▶ **WHAT NEEDS TO BE DONE**
Once you find the line with "fu_delete : hv_deleted" in the data that follows, repeat it and every line after it exactly, through the line with "fu_missing : forall".

▶ **Data excerpts**
- Opening Delimiter -
Lemma field_list_texts (d : dict json) k l : holds_texts d k l -> field_list d k = Some (JStr <$> l).
Proof. unfold holds_texts, field_list. by intros ->. Qed.
Lemma judges_texts {B : Type} (f : json -> result exn (list B)) l (P : pystr -> Prop) :
  (forall s, s ∈ l -> judges (f (JStr s)) (P s)) -> judges (collect f (JStr <$> l)) (forall s, s ∈ l -> P s).
Proof.
  induction l as [|x l IH]; intros Hf; cbn [fmap list_fmap collect].
  { apply judges_ok. split; [by intros _ x ?%not_elem_of_nil|done]. }
  destruct (Hf x) as (a & -> & Ha); [by left|]. destruct IH as (b & -> & Hb); [intros y Hy; apply Hf; by right|].
  apply judges_ok. rewrite app_nil, Ha, Hb. setoid_rewrite elem_of_cons. naive_solver.
Qed.
Lemma any_generated_texts l : any_generated (JStr <$> l) = Ok (existsb is_generated_path l).
Proof. induction l as [|p l IH]; [done|]. cbn. destruct (is_generated_path p); [done|]. by rewrite IH. Qed.
Lemma has_generator_texts l :
  has_generator_command (JStr <$> l) = Ok (existsb (fun c => contains "scripts/docmeta/generate_" (lower c)) l).
Proof. induction l as [|c l IH]; [done|]. cbn. destruct (contains _ (lower c)); [done|]. by rewrite IH. Qed.
Lemma existsb_elem {A : Type} (p : A -> bool) l : existsb p l = true <-> exists x, x ∈ l /\ p x = true.
Proof. rewrite existsb_exists. by setoid_rewrite list_elem_of_In. Qed.
Lemma generated_judged (t : dict json) v allowed : is_task t v ->
  judges (generated_findings t (JStr <$> allowed)) ((exists p, p ∈ allowed /\ is_generated_path p = true) ->
    dget t "task_type" = Some (JStr "generated_refresh") /\
    exists c, c ∈ tv_commands v /\ contains "scripts/docmeta/generate_" (lower c) = true).
Proof.
  intros Ht. unfold generated_findings. rewrite any_generated_texts. cbn [mbind result_bind].
  rewrite <-existsb_elem, <-existsb_elem. destruct (existsb is_generated_path allowed); [|by apply judges_ok].
  rewrite (field_list_texts _ _ _ (it_commands _ _ Ht)), has_generator_texts. cbn [mbind result_bind].
  apply judges_ok. rewrite if_nil, orb_false_iff, !negb_false_iff.
  assert (py_eq (default JNull (dget t "task_type")) (JStr "generated_refresh") = true <->
    dget t "task_type" = Some (JStr "generated_refresh")) as ->; [|tauto].
  rewrite py_eq_str. destruct (dget t "task_type"); cbn; split; congruence.
Qed.
Lemma scope_judged (t : dict json) v : is_task t v ->
  judges (validate_scope_rules t) (tv_allowed v <> [] /\
    (forall p, p ∈ tv_allowed v -> lower (trim_trailing p) ∉ DISALLOWED_SCOPE_MARKERS) /\
    (forall p, p ∈ tv_allowed v -> forall f, f ∈ tv_forbidden v -> forbidden_blocks_allowed p f = false) /\
    ((exists p, p ∈ tv_allowed v /\ is_generated_path p = true) ->
      dget t "task_type" = Some (JStr "generated_refresh") /\
      exists c, c ∈ tv_commands v /\ contains "scripts/docmeta/generate_" (lower c) = true)).
Proof.
  intros Ht. unfold validate_scope_rules.
  rewrite (field_list_texts _ _ _ (it_allowed _ _ Ht)), (field_list_texts _ _ _ (it_forbidden _ _ Ht)).
  pose proof (generated_judged t v (tv_allowed v) Ht) as Hg.
  destruct (tv_allowed v) as [|a l] eqn:Ea; [apply judges_ok; naive_solver|]. cbn [default].
  assert (judges (collect broad_findings (JStr <$> a :: l))
    (forall p, p ∈ a :: l -> lower (trim_trailing p) ∉ DISALLOWED_SCOPE_MARKERS)) as (fs1 & E1 & H1).
  { apply judges_texts. intros s _. apply judges_ok. by rewrite if_nil, str_in_not. }
  assert (judges (collect (fun allowed => collect (blocked_findings allowed) (JStr <$> tv_forbidden v)) (JStr <$> a :: l))
    (forall p, p ∈ a :: l -> forall f, f ∈ tv_forbidden v -> forbidden_blocks_allowed p f = false)) as (fs2 & E2 & H2).
  { apply judges_texts. intros s _. apply judges_texts. intros f _. apply judges_ok. by rewrite if_nil. }
  destruct Hg as (fs3 & E3 & H3). cbn [fmap list_fmap] in E1, E2, E3 |- *. cbn [from_option id].
  rewrite E1, E2, E3. apply judges_ok. rewrite !app_nil, H1, H2, H3. naive_solver.
Qed.
Lemma empty_field_texts (d : dict json) k l : holds_texts d k l -> empty_list_field d k = false <-> l <> [].
Proof. intros H. unfold empty_list_field. rewrite (field_list_texts _ _ _ H). by destruct l. Qed.
Lemma claims_judged (t : dict json) v registry : is_task t v ->
  validate_claims t registry = [] <-> forall c, c ∈ tv_claims v ->
    exists status, dget (claims_map registry) c = Some status /\ status ∉ CONTRADICTORY_CLAIM_STATUSES.
Proof.
  intros Ht. unfold validate_claims. rewrite (field_list_texts _ _ _ (it_claims _ _ Ht)). cbn [from_option default id].
  rewrite flat_map_nil. setoid_rewrite list_elem_of_fmap.
  assert (forall c, claim_findings registry (JStr c) = [] <->
    exists status, dget (claims_map registry) c = Some status /\ status ∉ CONTRADICTORY_CLAIM_STATUSES) as Hc.
  { intros c. unfold claim_findings. destruct (dget (claims_map registry) c) as [st|]; [|naive_solver].
    rewrite if_nil, str_in_not. naive_solver. }
  setoid_rewrite <-Hc. naive_solver.
Qed.

(** ** The schemas *)

Lemma schema_judged stack code v s : truthy s = true -> schema_ok stack s s = true ->
  exists fs, schema_findings stack code v s = Ok fs /\ (fs = [] <-> valid s v s) /\ Forall (fun f => f_code f = code) fs.
Proof.
  intros Ht Hs. unfold schema_findings.
  assert (validate_instance stack v s JNull "$" = validate_instance stack v s s "$") as ->.
  { destruct stack as [|n]; [done|]. cbn [validate_instance truthy]. by rewrite Ht. }
  destruct (validate_total stack s v s (lit "$") Ht Hs) as [fs E]. rewrite E. apply validate_valid in E; [|done].
  cbn [mbind result_bind]. eexists. split; [done|]. split; [by rewrite map_nil_iff|]. apply Forall_forall.
  intros f (y & -> & _)%list_elem_of_fmap. by destruct y.
Qed.
Lemma schema_clean stack code v s : truthy s = true -> schema_ok stack s s = true -> valid s v s ->
  schema_findings stack code v s = Ok [].
Proof.
  intros Ht Hs Hv. unfold schema_findings.
  assert (validate_instance stack v s JNull "$" = validate_instance stack v s s "$") as ->.
  { destruct stack as [|n]; [done|]. cbn [validate_instance truthy]. by rewrite Ht. }
  destruct (validate_total stack s v s (lit "$") Ht Hs) as [fs E]. rewrite E. apply validate_valid in E; [|done].
  by rewrite (proj2 E Hv).
Qed.
Lemma guard_judged stack (t : dict json) v registry : schema_ok stack task_schema task_schema = true ->
  valid task_schema (JObj t) task_schema -> is_task t v ->
  judges (run_non_ideal_guard stack task_schema (JObj t) registry) (may_be_given t v registry).
Proof.
  intros Hs Hv Ht. unfold run_non_ideal_guard. rewrite schema_clean by done. cbn [mbind result_bind].
  destruct (scope_judged t v Ht) as (fs & -> & Hf). apply judges_ok. cbn [mbind result_bind app].
  rewrite dedup_nil, !app_nil, Hf, (claims_judged t v registry Ht). unfold validate_task_requirements. rewrite app_nil, !if_nil.
  rewrite (empty_field_texts _ _ _ (it_commands _ _ Ht)), (empty_field_texts _ _ _ (it_expected _ _ Ht)).
  split; [intros ((? & ? & ? & ?) & (? & ?) & ? & ?); split; auto|intros [(? & ? & ?) ? ? ? ? ?]; auto 10].
Qed.

(** ** The handoff *)

(** Some text of the list names the file with these parts. *)
Definition names_file (l : list pystr) (ps : list pystr) : Prop := exists p, p ∈ l /\ file_parts p ps.
Definition in_scope (v : task_view) (p : pystr) : Prop :=
  exists ps, file_parts p ps /\ (exists scope, scope ∈ tv_allowed v /\ covers scope ps) /\
    forall scope, scope ∈ tv_forbidden v -> ~ covers scope ps.
(** The evidence is a file, and inside the repository also after links are followed. *)
Definition present (rp : repo) (root : path) (ps : list pystr) : Prop :=
  let candidate := join_path (r_root rp) (join (lit "/") ps) in
  exists resolved, r_resolve rp candidate = Ok resolved /\ is_below root resolved = true /\ r_is_file rp candidate = Ok true.
Definition outcome_fits (v : task_view) (w : handoff_view) : Prop :=
  (hv_outcome w = lit "ready_for_review" ->
     hv_blockers w = [] /\ hv_missing w = [] /\ forall command status, (command, status) ∈ hv_results w -> status = lit "passed") /\
  (hv_outcome w = lit "blocked" -> hv_blockers w <> []) /\
  (hv_outcome w = lit "incomplete" -> hv_missing w <> [] \/ hv_gaps w <> [] \/
     exists command status, (command, status) ∈ hv_results w /\ status <> lit "passed").
Record fulfils (rp : repo) (root : path) (v : task_view) (w : handoff_view) (task_bytes : bytes) : Prop := {
  fu_task : hv_task w = tv_id v /\ hv_digest w = sha256_hex task_bytes;
  fu_scope : forall p, p ∈ hv_changed w ++ hv_deleted w -> in_scope v p;
  fu_apart : forall ps, names_file (hv_changed w) ps -> ~ names_file (hv_deleted w) ps;
  fu_delete : hv_deleted w <> [] -> tv_delete v = true;
  fu_claims : forall c, c ∈ hv_claims w <-> c ∈ tv_claims v;
  fu_produced : forall e, e ∈ hv_produced w -> exists ps, file_parts e ps /\ present rp root ps;
  fu_missing : forall e, e ∈ hv_missing w -> exists ps, file_parts e ps /\ names_file (tv_expected v) ps /\ ~ names_file (hv_produced w) ps;
  fu_expected : forall ps, names_file (tv_expected v) ps -> names_file (hv_produced w) ps \/ names_file (hv_missing w) ps;
  fu_results : NoDup (fst <$> hv_results w) /\ forall command, command ∈ tv_commands v -> command ∈ fst <$> hv_results w;
  fu_outcome : outcome_fits v w;
}.

Lemma texts_ok (d : dict json) k l : holds_texts d k l -> texts d k = Ok l.
Proof.
  unfold holds_texts, texts, item. intros ->. cbn [mbind result_bind iterate]. apply mapM_ok.
  induction l as [|x l IH]; constructor; [done|exact IH].
Qed.
Lemma item_ok (d : dict json) k v : dget d k = Some v -> item (JObj d) k = Ok v.
Proof. unfold item. by intros ->. Qed.
Lemma elem_normalized n l : n ∈ normalized_file_set l <-> exists ps, names_file l ps /\ n = join (lit "/") ps.
Proof.
  unfold normalized_file_set, names_file. rewrite list_elem_of_omap. setoid_rewrite normalized_exact. split.
  - intros (p & Hp & [(ps & Hf & ->)|[[=] _]]). exists ps. split; [by exists p|done].
  - intros (ps & (p & Hp & Hf) & ->). exists p. split; [done|]. left. by exists ps.
Qed.
Lemma names_real l ps : names_file l ps -> split_on 47 (join (lit "/") ps) = ps.
Proof. intros (p & _ & Hn & Hp & _). by apply real_split. Qed.
Lemma normalized_in l ps : join (lit "/") ps ∈ normalized_file_set l -> split_on 47 (join (lit "/") ps) = ps -> names_file l ps.
Proof.
  intros (qs & Hq & E)%elem_normalized Hs. replace ps with qs; [done|]. rewrite <-Hs, E. symmetry. by eapply names_real.
Qed.
Lemma normalized_all a (P : list pystr -> Prop) (Q : pystr -> Prop) :
  (forall ps, names_file a ps -> Q (join (lit "/") ps) <-> P ps) ->
  (forall n, n ∈ normalized_file_set a -> Q n) <-> forall ps, names_file a ps -> P ps.
Proof.
  intros HQ. split.
  - intros H ps Hps. apply (HQ ps Hps), H, elem_normalized. by exists ps.
  - intros H n (ps & Hps & ->)%elem_normalized. by apply (HQ ps Hps), H.
Qed.
Lemma normalized_member l ps : split_on 47 (join (lit "/") ps) = ps -> join (lit "/") ps ∈ normalized_file_set l <-> names_file l ps.
Proof. intros Hs. split; [by intros; apply normalized_in|]. intros H. apply elem_normalized. by exists ps. Qed.
(** ** The world *)

(** [os.lstat] as far as it is read. *)
Record lstat_result : Type := LStat { l_dev : Z; l_ino : Z; l_mode : Z; l_size : Z; l_mtime_ns : Z }.
#[export] Instance lstat_eq_dec : EqDecision lstat_result.
Proof. solve_decision. Defined.

Class Surroundings (W : Type) : Type := {
  files : W -> repo * W;                          (* the files as they are now *)
  git_text : list pystr -> eff W (Z * pystr);     (* the exit code of [git] and its output *)
  git_bytes : list pystr -> eff W (Z * bytes);
  lstat : path -> eff W lstat_result;
  readlink : path -> eff W bytes;
  content_of : path -> eff W bytes;
  resolve_strict : path -> eff W path;
  utc_timestamp : eff W pystr;
  new_run_id : eff W pystr;
}.

Section task_run.
Context {host : PyHost} {W : Type} {surroundings : Surroundings W} (msg : exn -> pystr).

(** The repository at [root] as its files are now. *)
Definition rooted (root : path) (rp : repo) : repo := Repo root (r_resolve rp) (r_is_file rp) (r_exists rp) (r_read rp).
Definition repo_at (root : path) : run W repo := fun w => let '(rp, w') := files w in (Ok (rooted root rp), w').

Definition STAGE_NAMES : list pystr :=
  [lit "capture_repository_state"; lit "load_task"; lit "validate_task_schema"; lit "load_claim_registry"; lit "run_non_ideal_guard";
   lit "resolve_source_revision"; lit "prepare_execution_plan"; lit "account_expected_evidence"; lit "build_handoff";
   lit "validate_handoff"; lit "verify_repository_unchanged"; lit "finalize_result"].
Definition PRODUCER : pystr := lit "scripts.agent.run_task".
Definition RESIDUAL_GAPS : list pystr :=
  [lit "dry-run does not execute task validation commands"; lit "dry-run does not apply repository changes";
   lit "run-evidence-lite persists only successfully planned dry-runs";
   lit "run-evidence-lite is not a CI attestation or write-mode authorization"].
Definition source_revision_ok (s : pystr) : bool := all_hex_of_length 40 s.
Definition run_id_ok (s : pystr) : bool :=
  (length s =? 33)%nat && startswith "RUN-" s && forallb ascii_digit (take 8 (drop 4 s)) && startswith "T" (drop 12 s)
  && forallb ascii_digit (take 6 (drop 13 s)) && startswith "Z-" (drop 19 s) && all_hex_of_length 12 (drop 21 s).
- Closing Delimiter -
▶ **SOLVED EXERCISE**
  fu_delete : hv_deleted w <> [] -> tv_delete v = true;
  fu_claims : forall c, c ∈ hv_claims w <-> c ∈ tv_claims v;
  fu_produced : forall e, e ∈ hv_produced w -> exists ps, file_parts e ps /\ present rp root ps;
  fu_missing : forall e, e ∈ hv_missing w -> exists ps, file_parts e ps /\ names_file (tv_expected v) ps /\ ~ names_file (hv_produced w) ps;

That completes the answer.